Embrenhou-se inadvertidamente pelos seus cabelos com os dedos audaciosos empenhados no valioso trabalho de pesquisa. Mas nada encontrou de esclarecedor. Sabia ele, não sabia como, que a amnésia ocorre após um trauma físico ou psíquico, mas não havia sinal qualquer de ferida a magoar seu corpo e nenhuma dor o afligia além daquela causada pela sensação desconfortável de não saber-se. Talvez então o trauma fosse psíquico, alguma notícia desagradável, algum choque qualquer que o colocasse em estágio letárgico. Porém, se desta forma fosse, porque estaria a caminhar sozinho por uma rua desconhecida sem qualquer interlocutor a tentar acalmá-lo da trágica notícia dada e que lhe causara tanto desapreço a ponto de fazê-lo ter vontade de esquecer de tudo?
Talvez tivesse sido ele abduzido e devolvido ao mundo sem qualquer traço de memória em uma rua desconhecida, afinal era assim mesmo que ele se sentia. Rua desconhecida! É curioso como nossa mente funciona, quando acordamos demoramos um pouco a sintonizá-la para depois irmos lembrando-nos gradativamente das coisas. Quando dormimos em algum lugar diferente demoramos-nos ainda mais tentando assimilar a informação que saiu do cotidiano. Talvez Tales tivesse dormido por muito tempo, pois sentia que sua memória estava voltando gradativamente. A rua desconhecida, não era mais tão desconhecida e apesar de não se lembrar de onde estava, sentia nela alguma atmosfera especial, talvez pelas árvores que se seguiam enfileiradas sobre o passeio ou pela disposição dos paralelepípedos por onde passavam carros que nunca tinha visto e pedestres apressados desafiando o transito.
Desta forma, o medo, que se potencializa na incerteza do futuro e estende suas raízes para alimentar-se do desconhecido, vai se desvanecendo diante da sensação, ainda que vaga, de que o mundo se revela aos seus olhos e de que brevemente o reconhecerá após afugentar a bruma que encobre suas ideias e enche de dúvidas sua visão.
Um de-já-vu, sinal de mau agouro para alguns, o surpreende. A buzina de um automóvel soa ansiosa atrás de um ônibus de rua que, preguiçoso, acabara de parar em um ponto, distante do passeio, bloqueando a passagem dos veículos. Uma pedestre gorda e desajeitada atravessa apressada bem na frente do coletivo segurando sua bolsa com um dos braços e os seios com o outro e entra na fila para entrar no veículo. Tales aproveita e atravessa a rua de paralelepípedos em direção à uma charmosa pracinha com uma espécie de memorial arquitetônico em seu centro pensando que um de-já-vu é uma boa notícia para um desmemoriado, é a mente dando sinais de vida. Mal acabara de formular o pensamento e ao olhar à frente um flash o atingira. No centro da praça havia um enorme painel a céu aberto e no canto inferior direito uma assinatura a tinta. Portinari. Onde mais haveria visto um painel de Portinari a céu aberto senão em Cataguases? Era nesta cidade que Tales havia nascido e onde vivera sua infância?
Ficou zonzo, atônico, desnorteado com a descoberta que emergia em sua mente. Acabara de renascer para o mundo, sabia enfim quem era e sua mente desenferrujara-se por completo em um fluxo de sinapses que traziam à tona sua memória como em um filme. Só que este filme também era sobre amnésia...

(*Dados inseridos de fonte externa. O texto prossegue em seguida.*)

Lemma duration_ticks_mono d1 d2 :
  valid binary64 d1 = true -> valid binary64 d2 = true -> is_finite d1 = true ->
  is_finite (duration_ticks d2) = true -> mag binary64 d1 <= mag binary64 d2 ->
  is_finite (duration_ticks d1) = true /\
  mag ld (duration_ticks d1) <= mag ld (duration_ticks d2).
Proof.
  intros Vd1 Vd2 Fd1 F Hle. destruct (duration_ticks_finite d2 F) as (Fd2 & Fc2 & Fm2).
  destruct (of_Z_ld period_num ltac:(reflexivity)) as (V1 & S1 & F1 & M1).
  destruct (of_Z_ld period_den ltac:(reflexivity)) as (V2 & S2 & F2 & M2).
  pose proof (unit_pos ld) as Hu. assert (0 < mag ld (of_Z ld period_num)) as Hn by (rewrite M1; unfold period_num; lia).
  pose proof (duration_ticks_rounded d1 Vd1 Fd1) as Rc1.
  pose proof (duration_ticks_rounded d2 Vd2 Fd2) as Rc2.
  destruct (rounded_mono ld _ _ _ _ _ _ _ _ Rc1 Rc2 Fc2) as [Fc1 Hc];
    try (apply Z.mul_nonneg_nonneg; auto with netft); try zpos.
  { apply Z.mul_le_mono_nonneg_r; [lia|]. apply Z.mul_le_mono_nonneg_r; lia. }
  pose proof (fmul_rounded ld _ _ (rounded_valid ld _ _ _ _ Rc1) V2 Fc1 F2) as Rm1.
  pose proof (fmul_rounded ld _ _ (rounded_valid ld _ _ _ _ Rc2) V2 Fc2 F2) as Rm2.
  pose proof (mag_nonneg ld (of_Z ld period_den)).
  destruct (rounded_mono ld _ _ _ _ _ _ _ _ Rm1 Rm2 Fm2) as [Fm1 Hm];
    try (apply Z.mul_nonneg_nonneg; auto with netft); try lia.
  { apply Z.mul_le_mono_nonneg_r; [lia|]. apply Z.mul_le_mono_nonneg_r; lia. }
  pose proof (fdiv_rounded ld _ _ (rounded_valid ld _ _ _ _ Rm1) V1 Fm1 F1 Hn) as Rd1.
  pose proof (fdiv_rounded ld _ _ (rounded_valid ld _ _ _ _ Rm2) V1 Fm2 F1 Hn) as Rd2.
  apply (rounded_mono ld _ _ _ _ _ _ _ _ Rd1 Rd2 F);
    try (apply Z.mul_nonneg_nonneg; auto with netft); try lia.
  apply Z.mul_le_mono_nonneg_r; [lia|]. apply Z.mul_le_mono_nonneg_r; lia.
Qed.

(** The range test passes exactly on the tick counts [0 <= ticks < max]. *)
Lemma checked_duration_ok d t : checked_duration d = Ok t ->
  is_finite (duration_ticks d) = true /\ flt (duration_ticks d) (of_Z ld 0) = false /\
  fle (of_Z ld duration_max) (duration_ticks d) = false /\ t = trunc (duration_ticks d).
Proof.
  unfold checked_duration. destruct (is_finite _), (flt _ _), (fle _ _); simpl; try discriminate.
  intros [= <-]. done.
Qed.

Lemma duration_max_float :
  valid ld (of_Z ld duration_max) = true /\ sign (of_Z ld duration_max) = false /\
  is_finite (of_Z ld duration_max) = true /\
  mag ld (of_Z ld duration_max) <= 2 ^ 63 * unit_of ld.
Proof.
  pose proof long_double_emax.
  destruct (of_Z_bounded ld duration_max 63 ltac:(unfold duration_max, int64_max; lia) ltac:(lia))
    as (? & ? & ? & _ & ?). done.
Qed.

(** What a passed range test means for the magnitude of the tick count. *)
Lemma checked_duration_mag d t : valid binary64 d = true -> checked_duration d = Ok t ->
  is_finite (duration_ticks d) = true /\
  (sign d = true -> mag ld (duration_ticks d) = 0) /\
  mag ld (duration_ticks d) < mag ld (of_Z ld duration_max) /\
  t = mag ld (duration_ticks d) / unit_of ld.
Proof.
  intros Vd (F & Hneg & Hmax & ->)%checked_duration_ok.
  destruct (duration_ticks_facts d Vd F) as (Vt & St).
  destruct (of_Z_ld 0 ltac:(reflexivity)) as (V0 & S0 & F0 & M0).
  destruct duration_max_float as (Vm & Sm & Fm & _).
  rewrite (flt_sval ld) in Hneg by done. rewrite (fle_sval ld) in Hmax by done.
  bool_to_prop. unfold sval in *. rewrite S0, M0 in Hneg. rewrite Sm in Hmax.
  change (Z.abs 0 * unit_of ld) with 0 in Hneg. simpl in Hneg.
  pose proof (mag_nonneg ld (duration_ticks d)).
  rewrite St in *. split; [done|]. split; [intros E; rewrite E in *; lia|].
  destruct (sign d) eqn:Sd.
  - assert (mag ld (duration_ticks d) = 0) as M by lia. rewrite M. split; [lia|].
    apply (mag_zero_iff ld) in M as [s ->]; [|done..]. simpl.
    rewrite Z.div_0_l; [done|]. pose proof (unit_pos ld). lia.
  - split; [lia|]. apply (trunc_spec ld); done.
Qed.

segunda-feira, 26 de dezembro de 2011

Juca e o ventilador

A hélice girava lentamente e a menina Juca distraia-se olhando seu movimento cadenciado. Estava quase parando. Ela estava grogue como quando acabamos de acordar após uma noite de excessos. Sua mente parecia girar azul como a hélice do velho ventilador. Era novinho, mas suas grades pareciam estar estranhamente enferrujadas. Meu ventilador, pensou. E uma voz soou em sua mente, sim. Olhou para o lado e só então percebeu ter falado em voz alta. A voz era de um moço sorridente que a olhava com ternura, tinha a barba negra e o rosto estranhamente familiar, apesar de não conhece-lo. Se deu conta de que não estava sozinha. Além do moço havia um senhor de cabelos brancos e rosto cansado sentado na poltrona à frente e uma moça que parecia ser namorada do rapaz que lhe respondera sorridente. Eles conversavam coisas sem sentido e falavam de pessoas cujos nomes não evocavam nada, nem cheiros, nem sabores, nem sensações de tipo algum.

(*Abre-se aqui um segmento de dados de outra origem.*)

Lemma validate_config_ok `{Platform} now config :
  validate_config now config = Ok tt <-> safe_config config /\ config_deadlines_fit now config.
Proof.
  unfold validate_config, require_port. split.
  - intros Hv.
    repeat match type of Hv with (_ ≫= _) = _ => apply bind_ok in Hv as ([] & ? & Hv) end.
    repeat match goal with
    | H : throw_if _ _ = Ok _ |- _ => apply throw_if_ok in H
    | H : require_safe_timeout _ _ _ _ = Ok _ |- _ => apply require_safe_timeout_ok in H as [? ?]
    end.
    bool_to_prop. split; [|repeat constructor; done]. constructor; auto 10.
    intros c E. rewrite E in Hv. done.
  - intros [[Hb Hr Hh Hd Hdh Hdel [Hf Hs] Ho] Hfit]. unfold config_deadlines_fit in Hfit.
    repeat match goal with
    | H : Forall _ (_ :: _) |- _ => apply Forall_cons_1 in H as [? H]
    | H : Forall2 _ (_ :: _) _ |- _ => apply Forall2_cons_1 in H as [? H]
    end.
    do 3 (apply bind_ok; exists tt; split; [apply throw_if_ok; try done; lia|]).
    do 5 (apply bind_ok; exists tt; split; [by apply require_safe_timeout_ok|]).
    do 2 (apply bind_ok; exists tt; split; [apply throw_if_ok; try done|]).
    { by rewrite Hf, Hs. }
    destruct (calibration_override config); auto.
Qed.

(** The unit names are distinct, so each parser inverts its printer. *)
Lemma force_unit_round_trip u : force_unit_from_string (force_unit_to_string u) = Some u.
Proof. destruct u; reflexivity. Qed.

Lemma torque_unit_round_trip u : torque_unit_from_string (torque_unit_to_string u) = Some u.
Proof. destruct u; reflexivity. Qed.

Sonhos são quase sempre assim, enevoados e repletos de imagens incompletas e de sensações confusas e imprecisas mesclando-se em um turbilhão de pensamentos que mesmo desconexos se chocam e se aglutinam uns aos outros formando o roteiro da realidade subconsciente que é criada durante o sono. Mas Juca não dormia, mas certamente acordara de pouco e as sensações do sono ainda estavam arraigadas em sua mente e teimavam em deixá-la assim como uma graxa que teima em deixar as mãos mesmo com muito sabão. Devia ser isso, certamente, e o sabão da realidade não tardaria em limpar o sonho em alguns instantes. Melhor então seria entreter-se com o ambiente e assim ajudar o sabão à agir, observação era sem dúvida a água da realidade.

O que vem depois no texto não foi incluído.